What you will do: Please count how many lines below contain the word "Record" and reply with only that number.

Source data:
^^^^^^^^
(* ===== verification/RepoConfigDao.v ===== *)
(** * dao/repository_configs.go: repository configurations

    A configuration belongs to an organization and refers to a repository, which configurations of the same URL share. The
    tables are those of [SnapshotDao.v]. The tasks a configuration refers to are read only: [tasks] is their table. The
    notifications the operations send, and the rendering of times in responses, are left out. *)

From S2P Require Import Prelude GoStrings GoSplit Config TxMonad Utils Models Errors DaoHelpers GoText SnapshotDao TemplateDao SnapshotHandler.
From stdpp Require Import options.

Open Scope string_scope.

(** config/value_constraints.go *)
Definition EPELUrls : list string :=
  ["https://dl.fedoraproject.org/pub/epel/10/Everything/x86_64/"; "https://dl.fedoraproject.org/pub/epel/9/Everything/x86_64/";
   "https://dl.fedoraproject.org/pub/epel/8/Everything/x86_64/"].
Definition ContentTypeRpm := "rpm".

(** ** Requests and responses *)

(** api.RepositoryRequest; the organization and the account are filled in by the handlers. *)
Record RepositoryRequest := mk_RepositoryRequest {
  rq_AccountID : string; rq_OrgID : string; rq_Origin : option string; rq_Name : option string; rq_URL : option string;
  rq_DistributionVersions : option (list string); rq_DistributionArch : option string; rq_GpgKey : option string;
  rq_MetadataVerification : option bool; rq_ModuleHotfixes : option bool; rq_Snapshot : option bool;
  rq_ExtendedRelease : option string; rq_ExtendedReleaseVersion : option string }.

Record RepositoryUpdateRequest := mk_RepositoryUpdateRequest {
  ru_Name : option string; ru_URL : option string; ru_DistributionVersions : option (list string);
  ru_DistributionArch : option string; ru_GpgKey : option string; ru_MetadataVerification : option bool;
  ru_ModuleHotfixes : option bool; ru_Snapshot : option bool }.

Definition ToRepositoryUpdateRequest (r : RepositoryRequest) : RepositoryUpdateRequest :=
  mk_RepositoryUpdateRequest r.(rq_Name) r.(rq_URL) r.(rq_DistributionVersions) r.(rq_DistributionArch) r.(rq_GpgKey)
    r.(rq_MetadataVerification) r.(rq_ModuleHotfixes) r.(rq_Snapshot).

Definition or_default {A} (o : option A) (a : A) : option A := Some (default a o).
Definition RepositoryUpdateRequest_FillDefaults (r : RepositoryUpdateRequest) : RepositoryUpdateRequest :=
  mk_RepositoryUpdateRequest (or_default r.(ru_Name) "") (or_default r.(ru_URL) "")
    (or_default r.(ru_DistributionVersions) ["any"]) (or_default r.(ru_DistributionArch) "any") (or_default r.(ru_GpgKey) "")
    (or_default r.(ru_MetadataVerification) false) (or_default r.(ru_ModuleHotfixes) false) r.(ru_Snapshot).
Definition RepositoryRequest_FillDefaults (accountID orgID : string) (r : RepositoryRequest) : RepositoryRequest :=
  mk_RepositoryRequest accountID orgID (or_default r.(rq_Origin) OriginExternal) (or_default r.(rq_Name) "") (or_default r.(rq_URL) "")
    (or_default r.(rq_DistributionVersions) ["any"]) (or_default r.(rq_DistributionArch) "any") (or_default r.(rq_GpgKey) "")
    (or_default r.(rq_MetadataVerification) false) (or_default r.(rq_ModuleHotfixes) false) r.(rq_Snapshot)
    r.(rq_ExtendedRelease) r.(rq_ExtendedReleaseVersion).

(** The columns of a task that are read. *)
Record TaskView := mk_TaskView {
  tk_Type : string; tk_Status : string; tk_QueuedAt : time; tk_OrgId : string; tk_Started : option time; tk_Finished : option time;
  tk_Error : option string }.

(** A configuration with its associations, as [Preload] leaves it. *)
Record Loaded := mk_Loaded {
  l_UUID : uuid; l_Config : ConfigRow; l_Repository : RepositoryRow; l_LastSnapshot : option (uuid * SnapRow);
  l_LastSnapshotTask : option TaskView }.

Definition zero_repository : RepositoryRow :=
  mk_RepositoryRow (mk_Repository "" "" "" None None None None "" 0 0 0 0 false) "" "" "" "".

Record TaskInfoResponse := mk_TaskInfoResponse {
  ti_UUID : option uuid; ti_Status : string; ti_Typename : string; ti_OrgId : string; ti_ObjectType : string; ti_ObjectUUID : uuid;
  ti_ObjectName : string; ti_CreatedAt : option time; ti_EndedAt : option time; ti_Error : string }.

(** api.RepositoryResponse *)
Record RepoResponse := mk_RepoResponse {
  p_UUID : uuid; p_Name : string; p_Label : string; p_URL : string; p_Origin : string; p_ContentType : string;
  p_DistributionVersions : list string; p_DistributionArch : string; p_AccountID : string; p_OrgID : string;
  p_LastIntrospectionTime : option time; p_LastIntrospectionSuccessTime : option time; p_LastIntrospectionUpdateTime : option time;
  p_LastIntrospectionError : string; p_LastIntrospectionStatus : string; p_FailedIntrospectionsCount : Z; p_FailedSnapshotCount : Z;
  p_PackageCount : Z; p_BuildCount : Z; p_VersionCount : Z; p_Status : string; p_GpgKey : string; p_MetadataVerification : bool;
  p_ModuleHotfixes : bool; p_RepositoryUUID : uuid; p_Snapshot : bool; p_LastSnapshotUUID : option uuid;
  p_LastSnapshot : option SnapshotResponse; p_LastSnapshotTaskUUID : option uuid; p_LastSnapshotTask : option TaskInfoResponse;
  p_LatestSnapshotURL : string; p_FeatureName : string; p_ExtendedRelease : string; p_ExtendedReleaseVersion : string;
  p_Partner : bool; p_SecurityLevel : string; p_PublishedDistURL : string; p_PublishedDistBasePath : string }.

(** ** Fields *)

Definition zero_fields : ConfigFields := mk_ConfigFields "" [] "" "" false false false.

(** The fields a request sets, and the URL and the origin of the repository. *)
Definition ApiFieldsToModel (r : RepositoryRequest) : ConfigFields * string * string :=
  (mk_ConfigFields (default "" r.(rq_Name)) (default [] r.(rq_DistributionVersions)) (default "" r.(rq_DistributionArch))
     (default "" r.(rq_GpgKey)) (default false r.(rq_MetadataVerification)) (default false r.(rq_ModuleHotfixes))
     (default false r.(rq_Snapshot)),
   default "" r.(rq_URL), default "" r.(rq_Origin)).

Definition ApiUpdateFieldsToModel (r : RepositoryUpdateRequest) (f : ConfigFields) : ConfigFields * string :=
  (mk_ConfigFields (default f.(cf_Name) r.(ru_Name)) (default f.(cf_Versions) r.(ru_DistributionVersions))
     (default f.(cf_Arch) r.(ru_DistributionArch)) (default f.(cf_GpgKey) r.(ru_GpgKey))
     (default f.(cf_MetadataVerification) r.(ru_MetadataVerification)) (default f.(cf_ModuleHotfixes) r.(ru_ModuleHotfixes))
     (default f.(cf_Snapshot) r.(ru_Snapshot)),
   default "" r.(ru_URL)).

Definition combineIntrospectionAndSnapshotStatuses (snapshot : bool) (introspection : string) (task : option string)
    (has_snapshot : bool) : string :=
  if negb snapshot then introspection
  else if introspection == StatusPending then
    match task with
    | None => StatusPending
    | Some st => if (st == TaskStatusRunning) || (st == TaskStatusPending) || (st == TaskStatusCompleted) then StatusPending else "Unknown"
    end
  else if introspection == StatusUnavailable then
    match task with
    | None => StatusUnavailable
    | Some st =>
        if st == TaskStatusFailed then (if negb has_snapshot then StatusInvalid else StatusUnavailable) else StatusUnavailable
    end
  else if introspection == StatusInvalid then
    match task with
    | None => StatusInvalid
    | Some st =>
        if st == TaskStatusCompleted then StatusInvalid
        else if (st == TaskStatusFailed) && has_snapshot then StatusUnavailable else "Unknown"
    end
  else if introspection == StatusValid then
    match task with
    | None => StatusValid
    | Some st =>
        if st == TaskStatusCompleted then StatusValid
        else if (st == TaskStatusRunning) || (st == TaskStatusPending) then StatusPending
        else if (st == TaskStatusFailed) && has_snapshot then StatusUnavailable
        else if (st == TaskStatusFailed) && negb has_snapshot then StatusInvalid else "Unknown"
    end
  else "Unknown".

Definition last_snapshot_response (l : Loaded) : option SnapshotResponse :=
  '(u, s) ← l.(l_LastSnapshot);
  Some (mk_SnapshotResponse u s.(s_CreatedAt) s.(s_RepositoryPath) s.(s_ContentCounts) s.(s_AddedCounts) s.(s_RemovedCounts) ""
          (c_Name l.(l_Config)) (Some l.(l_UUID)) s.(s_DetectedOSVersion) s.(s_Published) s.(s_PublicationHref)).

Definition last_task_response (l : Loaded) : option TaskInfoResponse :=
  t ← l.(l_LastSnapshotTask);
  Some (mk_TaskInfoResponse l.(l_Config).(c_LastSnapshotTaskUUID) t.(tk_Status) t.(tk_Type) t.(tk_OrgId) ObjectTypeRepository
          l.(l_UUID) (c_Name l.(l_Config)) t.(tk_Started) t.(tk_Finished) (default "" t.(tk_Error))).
^^^^^^^^
Result for this task: 6